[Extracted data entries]
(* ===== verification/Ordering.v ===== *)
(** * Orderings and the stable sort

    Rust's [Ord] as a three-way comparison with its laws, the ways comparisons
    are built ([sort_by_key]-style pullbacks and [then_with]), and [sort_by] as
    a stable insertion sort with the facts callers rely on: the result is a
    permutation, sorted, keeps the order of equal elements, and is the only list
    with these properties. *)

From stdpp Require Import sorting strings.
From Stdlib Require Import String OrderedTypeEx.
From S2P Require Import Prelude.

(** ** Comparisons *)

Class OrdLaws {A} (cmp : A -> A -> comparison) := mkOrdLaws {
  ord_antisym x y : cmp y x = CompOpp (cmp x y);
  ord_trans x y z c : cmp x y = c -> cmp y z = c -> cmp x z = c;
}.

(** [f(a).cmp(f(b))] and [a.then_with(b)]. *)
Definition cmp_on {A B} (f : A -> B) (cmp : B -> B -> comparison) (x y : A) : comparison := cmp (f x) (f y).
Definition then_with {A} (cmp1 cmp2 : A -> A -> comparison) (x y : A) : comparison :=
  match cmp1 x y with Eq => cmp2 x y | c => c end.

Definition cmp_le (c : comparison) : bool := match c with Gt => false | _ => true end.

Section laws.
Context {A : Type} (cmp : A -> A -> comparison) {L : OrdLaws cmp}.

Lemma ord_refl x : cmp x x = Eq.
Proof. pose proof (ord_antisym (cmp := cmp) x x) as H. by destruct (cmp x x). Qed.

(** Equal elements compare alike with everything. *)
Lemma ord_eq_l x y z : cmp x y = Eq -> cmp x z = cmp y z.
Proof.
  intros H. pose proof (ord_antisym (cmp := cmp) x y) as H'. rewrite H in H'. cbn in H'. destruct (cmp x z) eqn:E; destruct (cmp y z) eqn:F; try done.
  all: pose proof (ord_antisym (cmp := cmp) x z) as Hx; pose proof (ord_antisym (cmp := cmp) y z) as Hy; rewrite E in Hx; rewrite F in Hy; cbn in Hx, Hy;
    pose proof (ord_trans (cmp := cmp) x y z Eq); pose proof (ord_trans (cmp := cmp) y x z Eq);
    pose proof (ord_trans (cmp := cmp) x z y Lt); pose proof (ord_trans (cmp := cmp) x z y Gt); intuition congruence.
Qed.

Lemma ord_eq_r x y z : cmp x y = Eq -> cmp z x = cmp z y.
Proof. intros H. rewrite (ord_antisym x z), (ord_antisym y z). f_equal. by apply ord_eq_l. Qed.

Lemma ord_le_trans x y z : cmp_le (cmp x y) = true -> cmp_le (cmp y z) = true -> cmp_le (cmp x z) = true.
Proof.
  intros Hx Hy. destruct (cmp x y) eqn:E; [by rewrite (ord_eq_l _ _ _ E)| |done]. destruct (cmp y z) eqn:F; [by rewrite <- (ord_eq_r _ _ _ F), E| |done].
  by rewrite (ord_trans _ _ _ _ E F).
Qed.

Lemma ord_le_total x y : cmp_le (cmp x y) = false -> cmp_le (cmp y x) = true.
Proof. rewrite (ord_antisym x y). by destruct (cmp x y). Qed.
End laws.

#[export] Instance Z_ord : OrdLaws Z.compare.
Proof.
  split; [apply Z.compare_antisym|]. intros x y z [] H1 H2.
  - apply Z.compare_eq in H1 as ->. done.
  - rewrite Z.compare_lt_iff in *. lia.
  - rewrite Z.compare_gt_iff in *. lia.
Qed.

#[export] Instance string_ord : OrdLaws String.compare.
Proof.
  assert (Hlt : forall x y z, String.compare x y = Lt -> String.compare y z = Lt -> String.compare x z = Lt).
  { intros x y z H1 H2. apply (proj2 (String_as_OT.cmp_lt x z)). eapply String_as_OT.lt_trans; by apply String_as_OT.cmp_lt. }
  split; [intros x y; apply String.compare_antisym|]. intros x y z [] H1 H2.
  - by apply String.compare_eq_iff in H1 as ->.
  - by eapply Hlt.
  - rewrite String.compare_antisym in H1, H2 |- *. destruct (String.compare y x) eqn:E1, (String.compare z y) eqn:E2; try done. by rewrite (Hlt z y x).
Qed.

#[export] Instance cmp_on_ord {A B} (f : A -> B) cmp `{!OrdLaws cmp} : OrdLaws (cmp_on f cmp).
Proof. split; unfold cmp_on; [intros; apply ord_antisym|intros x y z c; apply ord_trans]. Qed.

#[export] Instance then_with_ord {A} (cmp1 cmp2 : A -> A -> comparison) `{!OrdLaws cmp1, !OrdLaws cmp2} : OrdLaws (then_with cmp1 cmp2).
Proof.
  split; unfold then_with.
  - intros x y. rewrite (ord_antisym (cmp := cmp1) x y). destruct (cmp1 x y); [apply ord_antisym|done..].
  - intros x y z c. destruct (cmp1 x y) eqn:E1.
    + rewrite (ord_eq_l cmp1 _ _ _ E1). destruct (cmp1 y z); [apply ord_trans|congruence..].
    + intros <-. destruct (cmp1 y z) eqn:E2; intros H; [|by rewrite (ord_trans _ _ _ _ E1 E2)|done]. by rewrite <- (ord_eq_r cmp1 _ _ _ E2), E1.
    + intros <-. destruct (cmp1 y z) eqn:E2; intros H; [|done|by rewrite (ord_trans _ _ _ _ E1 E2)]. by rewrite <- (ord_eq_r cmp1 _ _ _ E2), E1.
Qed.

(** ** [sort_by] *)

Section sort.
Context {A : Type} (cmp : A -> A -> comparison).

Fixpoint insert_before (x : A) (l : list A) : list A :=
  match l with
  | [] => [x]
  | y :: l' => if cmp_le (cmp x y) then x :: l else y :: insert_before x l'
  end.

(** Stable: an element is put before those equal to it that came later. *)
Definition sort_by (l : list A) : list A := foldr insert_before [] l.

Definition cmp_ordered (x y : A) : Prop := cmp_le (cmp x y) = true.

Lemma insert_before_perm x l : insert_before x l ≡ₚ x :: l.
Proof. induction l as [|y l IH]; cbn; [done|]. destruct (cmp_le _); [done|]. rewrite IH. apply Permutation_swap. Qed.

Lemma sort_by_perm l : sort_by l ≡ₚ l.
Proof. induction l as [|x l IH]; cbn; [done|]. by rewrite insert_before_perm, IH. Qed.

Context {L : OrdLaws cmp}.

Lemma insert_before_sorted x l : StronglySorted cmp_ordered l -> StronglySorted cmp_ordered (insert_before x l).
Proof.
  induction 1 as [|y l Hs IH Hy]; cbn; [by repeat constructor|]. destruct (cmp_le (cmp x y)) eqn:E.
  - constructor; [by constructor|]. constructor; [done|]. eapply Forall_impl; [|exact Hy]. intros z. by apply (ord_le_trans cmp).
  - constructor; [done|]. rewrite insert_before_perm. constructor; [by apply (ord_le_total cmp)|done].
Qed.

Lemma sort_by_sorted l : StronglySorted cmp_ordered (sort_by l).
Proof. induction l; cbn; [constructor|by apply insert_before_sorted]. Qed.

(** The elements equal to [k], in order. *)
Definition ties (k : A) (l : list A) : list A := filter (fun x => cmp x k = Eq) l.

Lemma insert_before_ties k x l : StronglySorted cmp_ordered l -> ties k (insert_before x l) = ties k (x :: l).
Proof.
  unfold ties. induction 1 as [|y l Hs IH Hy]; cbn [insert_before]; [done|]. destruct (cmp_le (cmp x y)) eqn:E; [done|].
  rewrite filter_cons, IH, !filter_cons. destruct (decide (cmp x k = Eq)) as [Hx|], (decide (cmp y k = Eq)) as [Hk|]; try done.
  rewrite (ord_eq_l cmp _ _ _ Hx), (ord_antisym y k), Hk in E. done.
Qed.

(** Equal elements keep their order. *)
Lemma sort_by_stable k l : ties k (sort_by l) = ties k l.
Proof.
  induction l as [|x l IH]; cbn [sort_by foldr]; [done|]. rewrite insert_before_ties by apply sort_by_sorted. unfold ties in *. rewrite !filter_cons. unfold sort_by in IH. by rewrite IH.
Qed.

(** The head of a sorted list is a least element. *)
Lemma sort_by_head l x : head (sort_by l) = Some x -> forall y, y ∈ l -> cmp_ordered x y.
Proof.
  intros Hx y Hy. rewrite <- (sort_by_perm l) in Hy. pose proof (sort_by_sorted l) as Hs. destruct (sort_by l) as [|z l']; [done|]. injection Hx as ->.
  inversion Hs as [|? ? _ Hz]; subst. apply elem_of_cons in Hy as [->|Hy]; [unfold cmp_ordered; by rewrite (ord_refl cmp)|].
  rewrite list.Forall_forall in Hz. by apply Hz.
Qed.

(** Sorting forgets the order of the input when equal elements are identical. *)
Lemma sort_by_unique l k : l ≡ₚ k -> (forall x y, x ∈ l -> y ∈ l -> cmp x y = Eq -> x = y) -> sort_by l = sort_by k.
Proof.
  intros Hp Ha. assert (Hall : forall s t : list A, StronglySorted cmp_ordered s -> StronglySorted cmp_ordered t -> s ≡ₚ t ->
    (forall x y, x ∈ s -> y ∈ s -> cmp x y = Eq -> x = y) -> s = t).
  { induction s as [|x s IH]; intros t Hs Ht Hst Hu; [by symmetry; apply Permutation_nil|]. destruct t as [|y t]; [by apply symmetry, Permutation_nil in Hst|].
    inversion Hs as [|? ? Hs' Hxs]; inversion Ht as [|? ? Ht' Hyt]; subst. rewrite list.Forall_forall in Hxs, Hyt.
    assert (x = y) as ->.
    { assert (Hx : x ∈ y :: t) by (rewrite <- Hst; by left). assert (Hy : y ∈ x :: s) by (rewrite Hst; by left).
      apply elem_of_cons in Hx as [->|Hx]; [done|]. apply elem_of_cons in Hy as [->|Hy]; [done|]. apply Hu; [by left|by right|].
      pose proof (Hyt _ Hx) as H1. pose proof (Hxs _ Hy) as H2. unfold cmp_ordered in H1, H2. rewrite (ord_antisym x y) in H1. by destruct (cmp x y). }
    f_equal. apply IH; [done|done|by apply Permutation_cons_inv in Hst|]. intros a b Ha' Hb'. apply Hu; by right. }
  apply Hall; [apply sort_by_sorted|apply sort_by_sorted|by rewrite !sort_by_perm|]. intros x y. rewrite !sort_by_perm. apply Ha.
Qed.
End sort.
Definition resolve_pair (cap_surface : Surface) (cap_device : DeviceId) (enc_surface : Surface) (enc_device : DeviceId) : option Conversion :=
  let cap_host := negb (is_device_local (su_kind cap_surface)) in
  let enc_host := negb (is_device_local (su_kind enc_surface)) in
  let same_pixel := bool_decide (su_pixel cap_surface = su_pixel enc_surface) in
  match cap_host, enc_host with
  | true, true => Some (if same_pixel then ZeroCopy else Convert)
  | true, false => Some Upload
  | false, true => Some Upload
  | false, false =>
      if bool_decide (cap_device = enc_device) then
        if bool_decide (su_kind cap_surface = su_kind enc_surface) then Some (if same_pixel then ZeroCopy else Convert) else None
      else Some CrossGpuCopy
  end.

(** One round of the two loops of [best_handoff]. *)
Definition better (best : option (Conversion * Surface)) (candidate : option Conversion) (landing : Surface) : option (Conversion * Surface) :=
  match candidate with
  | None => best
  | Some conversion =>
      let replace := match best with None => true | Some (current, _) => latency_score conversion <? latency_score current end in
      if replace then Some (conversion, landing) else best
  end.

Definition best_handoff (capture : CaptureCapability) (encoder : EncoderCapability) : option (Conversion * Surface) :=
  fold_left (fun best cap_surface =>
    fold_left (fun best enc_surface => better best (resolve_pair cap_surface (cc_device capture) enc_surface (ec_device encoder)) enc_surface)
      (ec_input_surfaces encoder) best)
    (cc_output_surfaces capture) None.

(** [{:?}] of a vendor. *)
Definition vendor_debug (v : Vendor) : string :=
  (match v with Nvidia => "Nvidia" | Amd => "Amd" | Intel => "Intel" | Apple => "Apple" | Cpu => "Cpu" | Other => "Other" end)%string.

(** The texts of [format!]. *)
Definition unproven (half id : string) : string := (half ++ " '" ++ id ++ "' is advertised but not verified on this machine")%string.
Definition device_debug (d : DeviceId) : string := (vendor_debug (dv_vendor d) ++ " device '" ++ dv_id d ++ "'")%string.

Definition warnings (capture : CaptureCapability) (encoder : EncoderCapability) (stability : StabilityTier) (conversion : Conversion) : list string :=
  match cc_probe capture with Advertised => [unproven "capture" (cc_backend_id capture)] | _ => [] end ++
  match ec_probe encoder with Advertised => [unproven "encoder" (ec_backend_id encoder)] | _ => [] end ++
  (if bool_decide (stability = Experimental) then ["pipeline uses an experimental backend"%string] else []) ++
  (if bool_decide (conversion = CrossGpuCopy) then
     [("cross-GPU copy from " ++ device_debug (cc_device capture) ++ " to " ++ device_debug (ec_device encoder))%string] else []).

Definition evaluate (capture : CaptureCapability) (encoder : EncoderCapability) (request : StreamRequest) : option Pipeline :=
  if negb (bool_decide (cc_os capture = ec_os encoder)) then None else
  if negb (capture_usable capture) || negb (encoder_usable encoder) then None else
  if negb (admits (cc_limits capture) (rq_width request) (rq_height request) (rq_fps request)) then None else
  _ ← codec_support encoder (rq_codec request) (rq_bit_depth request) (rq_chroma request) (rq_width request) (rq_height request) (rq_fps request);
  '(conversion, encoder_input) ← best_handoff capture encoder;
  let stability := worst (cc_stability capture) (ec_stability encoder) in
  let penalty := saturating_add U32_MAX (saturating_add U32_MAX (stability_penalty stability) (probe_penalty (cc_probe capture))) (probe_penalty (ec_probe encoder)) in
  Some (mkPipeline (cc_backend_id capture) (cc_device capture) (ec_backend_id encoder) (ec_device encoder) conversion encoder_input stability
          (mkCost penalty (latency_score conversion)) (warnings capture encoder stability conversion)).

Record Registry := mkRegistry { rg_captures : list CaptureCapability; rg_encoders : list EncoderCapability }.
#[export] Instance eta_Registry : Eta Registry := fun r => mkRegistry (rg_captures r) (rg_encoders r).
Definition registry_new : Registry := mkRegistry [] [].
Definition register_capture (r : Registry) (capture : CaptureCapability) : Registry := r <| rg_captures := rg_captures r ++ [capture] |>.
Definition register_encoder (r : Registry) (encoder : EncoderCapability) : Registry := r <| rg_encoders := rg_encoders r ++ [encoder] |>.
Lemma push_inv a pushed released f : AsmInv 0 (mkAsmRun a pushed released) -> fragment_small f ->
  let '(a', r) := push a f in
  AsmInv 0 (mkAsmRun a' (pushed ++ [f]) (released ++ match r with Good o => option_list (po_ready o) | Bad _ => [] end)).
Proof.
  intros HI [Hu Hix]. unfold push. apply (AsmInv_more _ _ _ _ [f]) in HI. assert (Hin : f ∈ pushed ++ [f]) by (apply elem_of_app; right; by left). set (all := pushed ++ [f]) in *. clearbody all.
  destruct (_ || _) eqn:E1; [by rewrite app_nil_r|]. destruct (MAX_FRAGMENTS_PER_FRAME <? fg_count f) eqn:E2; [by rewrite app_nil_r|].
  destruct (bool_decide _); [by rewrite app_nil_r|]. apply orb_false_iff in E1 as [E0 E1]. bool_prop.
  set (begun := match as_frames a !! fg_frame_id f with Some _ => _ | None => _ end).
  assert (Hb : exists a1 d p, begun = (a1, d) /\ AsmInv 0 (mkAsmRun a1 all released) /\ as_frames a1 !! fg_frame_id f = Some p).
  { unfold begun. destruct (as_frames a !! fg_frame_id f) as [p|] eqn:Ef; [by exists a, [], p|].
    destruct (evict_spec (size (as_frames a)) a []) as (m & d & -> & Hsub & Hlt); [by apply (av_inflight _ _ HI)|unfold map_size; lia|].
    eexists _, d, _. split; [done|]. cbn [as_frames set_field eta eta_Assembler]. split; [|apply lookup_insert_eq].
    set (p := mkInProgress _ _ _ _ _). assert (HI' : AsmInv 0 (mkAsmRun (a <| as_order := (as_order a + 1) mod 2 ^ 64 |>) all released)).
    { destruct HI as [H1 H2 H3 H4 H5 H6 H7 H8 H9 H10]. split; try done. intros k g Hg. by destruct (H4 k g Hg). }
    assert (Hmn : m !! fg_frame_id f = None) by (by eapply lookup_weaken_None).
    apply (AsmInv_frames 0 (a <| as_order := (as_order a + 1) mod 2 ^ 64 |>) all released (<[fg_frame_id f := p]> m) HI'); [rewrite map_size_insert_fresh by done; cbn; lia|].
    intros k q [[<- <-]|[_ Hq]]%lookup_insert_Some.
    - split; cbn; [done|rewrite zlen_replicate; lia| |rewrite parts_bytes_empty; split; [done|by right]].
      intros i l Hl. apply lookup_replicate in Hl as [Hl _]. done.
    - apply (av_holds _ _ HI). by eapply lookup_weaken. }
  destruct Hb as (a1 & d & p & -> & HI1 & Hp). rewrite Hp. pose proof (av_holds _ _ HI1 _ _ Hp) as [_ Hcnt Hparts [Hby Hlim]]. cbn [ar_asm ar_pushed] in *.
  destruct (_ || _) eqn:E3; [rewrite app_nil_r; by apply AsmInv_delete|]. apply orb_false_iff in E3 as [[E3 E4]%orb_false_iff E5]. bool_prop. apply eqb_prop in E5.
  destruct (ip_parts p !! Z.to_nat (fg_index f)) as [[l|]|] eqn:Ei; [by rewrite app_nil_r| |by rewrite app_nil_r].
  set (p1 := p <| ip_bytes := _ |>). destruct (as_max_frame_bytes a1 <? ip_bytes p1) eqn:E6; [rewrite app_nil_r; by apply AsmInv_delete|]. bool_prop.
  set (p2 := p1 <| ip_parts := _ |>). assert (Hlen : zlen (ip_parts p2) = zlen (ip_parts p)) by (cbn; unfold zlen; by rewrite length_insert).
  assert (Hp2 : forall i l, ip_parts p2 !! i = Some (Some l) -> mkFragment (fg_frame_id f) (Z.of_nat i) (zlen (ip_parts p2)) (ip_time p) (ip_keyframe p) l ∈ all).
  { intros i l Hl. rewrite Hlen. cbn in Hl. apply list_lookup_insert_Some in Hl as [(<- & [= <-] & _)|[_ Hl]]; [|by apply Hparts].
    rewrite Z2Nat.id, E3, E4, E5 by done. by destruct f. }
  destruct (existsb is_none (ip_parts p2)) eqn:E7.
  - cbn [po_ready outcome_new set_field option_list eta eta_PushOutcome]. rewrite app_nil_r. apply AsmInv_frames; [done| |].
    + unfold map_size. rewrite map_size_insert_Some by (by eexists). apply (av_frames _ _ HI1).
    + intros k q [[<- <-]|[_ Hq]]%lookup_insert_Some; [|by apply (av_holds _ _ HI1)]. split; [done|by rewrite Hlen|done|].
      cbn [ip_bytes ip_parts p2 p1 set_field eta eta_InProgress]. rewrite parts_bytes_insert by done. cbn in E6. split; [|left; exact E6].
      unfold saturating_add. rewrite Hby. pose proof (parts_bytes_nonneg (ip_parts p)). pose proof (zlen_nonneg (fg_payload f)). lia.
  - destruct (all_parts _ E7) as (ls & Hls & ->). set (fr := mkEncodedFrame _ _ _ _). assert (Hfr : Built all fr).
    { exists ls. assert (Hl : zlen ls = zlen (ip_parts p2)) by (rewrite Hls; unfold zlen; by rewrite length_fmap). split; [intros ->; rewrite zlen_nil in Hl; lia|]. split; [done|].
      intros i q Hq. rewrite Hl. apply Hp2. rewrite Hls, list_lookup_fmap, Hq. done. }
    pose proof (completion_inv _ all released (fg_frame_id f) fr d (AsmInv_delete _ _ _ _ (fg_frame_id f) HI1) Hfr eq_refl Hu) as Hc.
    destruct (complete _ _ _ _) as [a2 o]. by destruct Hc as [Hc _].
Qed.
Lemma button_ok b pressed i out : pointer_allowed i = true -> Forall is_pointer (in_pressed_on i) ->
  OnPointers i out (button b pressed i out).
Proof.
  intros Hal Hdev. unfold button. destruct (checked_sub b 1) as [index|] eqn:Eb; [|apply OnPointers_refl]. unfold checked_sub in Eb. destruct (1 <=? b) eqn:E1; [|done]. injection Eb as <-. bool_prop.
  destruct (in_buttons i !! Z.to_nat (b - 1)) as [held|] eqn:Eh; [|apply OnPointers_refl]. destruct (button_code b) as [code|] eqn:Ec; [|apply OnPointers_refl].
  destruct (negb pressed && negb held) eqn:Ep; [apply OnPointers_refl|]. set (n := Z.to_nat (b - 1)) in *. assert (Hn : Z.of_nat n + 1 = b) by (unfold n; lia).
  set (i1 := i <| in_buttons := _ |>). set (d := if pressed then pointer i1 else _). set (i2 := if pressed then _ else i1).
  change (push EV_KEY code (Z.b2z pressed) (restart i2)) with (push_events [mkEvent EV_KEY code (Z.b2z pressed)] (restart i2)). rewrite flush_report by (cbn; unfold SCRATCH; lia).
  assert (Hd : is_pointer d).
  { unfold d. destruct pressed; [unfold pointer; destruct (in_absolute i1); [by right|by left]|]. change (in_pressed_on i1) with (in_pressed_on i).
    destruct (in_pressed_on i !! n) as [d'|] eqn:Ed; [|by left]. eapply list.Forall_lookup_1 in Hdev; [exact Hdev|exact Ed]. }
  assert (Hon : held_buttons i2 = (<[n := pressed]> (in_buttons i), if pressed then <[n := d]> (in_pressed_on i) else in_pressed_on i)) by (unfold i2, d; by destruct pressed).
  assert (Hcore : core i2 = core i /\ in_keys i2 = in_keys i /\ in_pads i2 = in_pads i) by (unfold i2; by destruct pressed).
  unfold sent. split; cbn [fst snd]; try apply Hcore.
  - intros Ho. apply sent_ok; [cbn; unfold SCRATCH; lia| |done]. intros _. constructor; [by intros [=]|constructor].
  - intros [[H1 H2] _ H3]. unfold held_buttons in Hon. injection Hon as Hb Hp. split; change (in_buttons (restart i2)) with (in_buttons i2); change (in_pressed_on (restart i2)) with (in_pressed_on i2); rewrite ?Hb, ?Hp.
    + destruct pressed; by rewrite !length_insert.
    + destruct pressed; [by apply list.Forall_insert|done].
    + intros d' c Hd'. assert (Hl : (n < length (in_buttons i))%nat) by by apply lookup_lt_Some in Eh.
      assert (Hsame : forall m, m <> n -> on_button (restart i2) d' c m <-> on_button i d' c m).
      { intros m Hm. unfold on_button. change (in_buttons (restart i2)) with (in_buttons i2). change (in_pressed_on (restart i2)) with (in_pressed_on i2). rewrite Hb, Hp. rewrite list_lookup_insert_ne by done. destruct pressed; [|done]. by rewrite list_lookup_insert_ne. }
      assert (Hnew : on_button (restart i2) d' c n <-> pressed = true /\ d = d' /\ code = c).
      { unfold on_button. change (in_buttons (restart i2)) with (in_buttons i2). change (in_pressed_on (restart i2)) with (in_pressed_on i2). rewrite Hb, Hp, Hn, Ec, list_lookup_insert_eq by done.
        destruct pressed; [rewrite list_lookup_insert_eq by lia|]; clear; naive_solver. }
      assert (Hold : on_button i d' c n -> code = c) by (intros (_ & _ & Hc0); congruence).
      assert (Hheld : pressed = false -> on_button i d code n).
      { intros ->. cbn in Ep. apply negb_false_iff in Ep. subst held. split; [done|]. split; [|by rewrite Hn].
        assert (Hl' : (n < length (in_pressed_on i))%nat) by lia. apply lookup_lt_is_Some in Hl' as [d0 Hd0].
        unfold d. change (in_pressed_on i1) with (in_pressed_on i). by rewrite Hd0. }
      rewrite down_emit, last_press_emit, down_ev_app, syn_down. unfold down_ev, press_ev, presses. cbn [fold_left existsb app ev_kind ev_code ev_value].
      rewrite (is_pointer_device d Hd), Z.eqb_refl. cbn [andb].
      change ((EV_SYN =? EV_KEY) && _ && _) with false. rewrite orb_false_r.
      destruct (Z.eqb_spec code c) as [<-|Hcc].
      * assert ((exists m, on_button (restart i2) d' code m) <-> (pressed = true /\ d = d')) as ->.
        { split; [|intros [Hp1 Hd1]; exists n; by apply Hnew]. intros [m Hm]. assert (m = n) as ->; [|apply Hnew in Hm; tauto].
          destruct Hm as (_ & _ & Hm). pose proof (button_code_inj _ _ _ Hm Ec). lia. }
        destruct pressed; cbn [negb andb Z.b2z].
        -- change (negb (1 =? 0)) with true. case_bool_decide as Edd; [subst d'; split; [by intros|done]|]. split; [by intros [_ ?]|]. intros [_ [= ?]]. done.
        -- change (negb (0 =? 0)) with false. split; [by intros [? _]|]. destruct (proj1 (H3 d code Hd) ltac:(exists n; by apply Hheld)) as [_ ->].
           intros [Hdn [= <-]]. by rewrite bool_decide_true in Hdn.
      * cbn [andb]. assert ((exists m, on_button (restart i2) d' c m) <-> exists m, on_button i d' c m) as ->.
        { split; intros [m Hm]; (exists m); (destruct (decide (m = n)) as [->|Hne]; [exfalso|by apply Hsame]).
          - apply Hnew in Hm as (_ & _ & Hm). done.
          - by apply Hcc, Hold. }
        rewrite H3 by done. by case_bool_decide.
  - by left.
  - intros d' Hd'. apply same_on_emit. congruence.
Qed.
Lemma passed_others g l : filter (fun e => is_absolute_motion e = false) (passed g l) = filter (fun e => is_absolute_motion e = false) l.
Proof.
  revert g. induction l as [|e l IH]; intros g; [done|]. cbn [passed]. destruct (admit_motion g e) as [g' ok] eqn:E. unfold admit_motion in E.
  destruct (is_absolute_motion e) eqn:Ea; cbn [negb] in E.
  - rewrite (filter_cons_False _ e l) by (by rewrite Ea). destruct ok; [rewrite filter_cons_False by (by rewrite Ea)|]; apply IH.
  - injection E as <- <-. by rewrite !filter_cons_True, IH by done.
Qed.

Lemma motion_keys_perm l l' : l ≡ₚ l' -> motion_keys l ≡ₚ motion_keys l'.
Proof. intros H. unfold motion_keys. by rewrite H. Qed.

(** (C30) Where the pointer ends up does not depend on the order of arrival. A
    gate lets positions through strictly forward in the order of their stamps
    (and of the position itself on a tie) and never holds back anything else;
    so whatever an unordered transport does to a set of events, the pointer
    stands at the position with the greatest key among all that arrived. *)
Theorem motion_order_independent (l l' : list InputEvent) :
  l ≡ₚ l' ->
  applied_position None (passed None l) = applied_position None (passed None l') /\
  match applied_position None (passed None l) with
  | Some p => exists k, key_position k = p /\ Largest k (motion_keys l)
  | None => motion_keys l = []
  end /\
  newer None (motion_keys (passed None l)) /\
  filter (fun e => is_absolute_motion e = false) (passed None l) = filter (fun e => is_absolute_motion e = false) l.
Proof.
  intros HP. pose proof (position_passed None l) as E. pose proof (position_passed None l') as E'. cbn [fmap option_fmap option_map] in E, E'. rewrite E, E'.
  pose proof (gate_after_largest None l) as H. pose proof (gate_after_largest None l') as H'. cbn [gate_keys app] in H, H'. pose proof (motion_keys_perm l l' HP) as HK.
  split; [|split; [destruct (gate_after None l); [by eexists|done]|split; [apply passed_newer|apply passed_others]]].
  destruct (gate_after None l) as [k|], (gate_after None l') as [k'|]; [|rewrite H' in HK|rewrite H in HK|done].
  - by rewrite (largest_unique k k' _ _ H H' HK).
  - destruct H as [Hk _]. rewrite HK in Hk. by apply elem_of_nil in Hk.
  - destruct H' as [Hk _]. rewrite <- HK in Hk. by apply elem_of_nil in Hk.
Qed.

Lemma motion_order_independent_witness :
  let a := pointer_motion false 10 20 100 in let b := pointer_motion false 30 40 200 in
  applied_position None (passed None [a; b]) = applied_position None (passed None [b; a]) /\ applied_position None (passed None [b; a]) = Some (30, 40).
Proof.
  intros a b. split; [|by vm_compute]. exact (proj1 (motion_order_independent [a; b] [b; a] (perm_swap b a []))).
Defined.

■ Task requirements
From the records above, repeat exactly the lines from the one with "- rewrite String.compare_antisym" through the one with "- intros x y z", both included.

■ Solution to the exercise
  - rewrite String.compare_antisym in H1, H2 |- *. destruct (String.compare y x) eqn:E1, (String.compare z y) eqn:E2; try done. by rewrite (Hlt z y x).
Qed.

#[export] Instance cmp_on_ord {A B} (f : A -> B) cmp `{!OrdLaws cmp} : OrdLaws (cmp_on f cmp).
Proof. split; unfold cmp_on; [intros; apply ord_antisym|intros x y z c; apply ord_trans]. Qed.

#[export] Instance then_with_ord {A} (cmp1 cmp2 : A -> A -> comparison) `{!OrdLaws cmp1, !OrdLaws cmp2} : OrdLaws (then_with cmp1 cmp2).
Proof.
  split; unfold then_with.
  - intros x y. rewrite (ord_antisym (cmp := cmp1) x y). destruct (cmp1 x y); [apply ord_antisym|done..].
  - intros x y z c. destruct (cmp1 x y) eqn:E1.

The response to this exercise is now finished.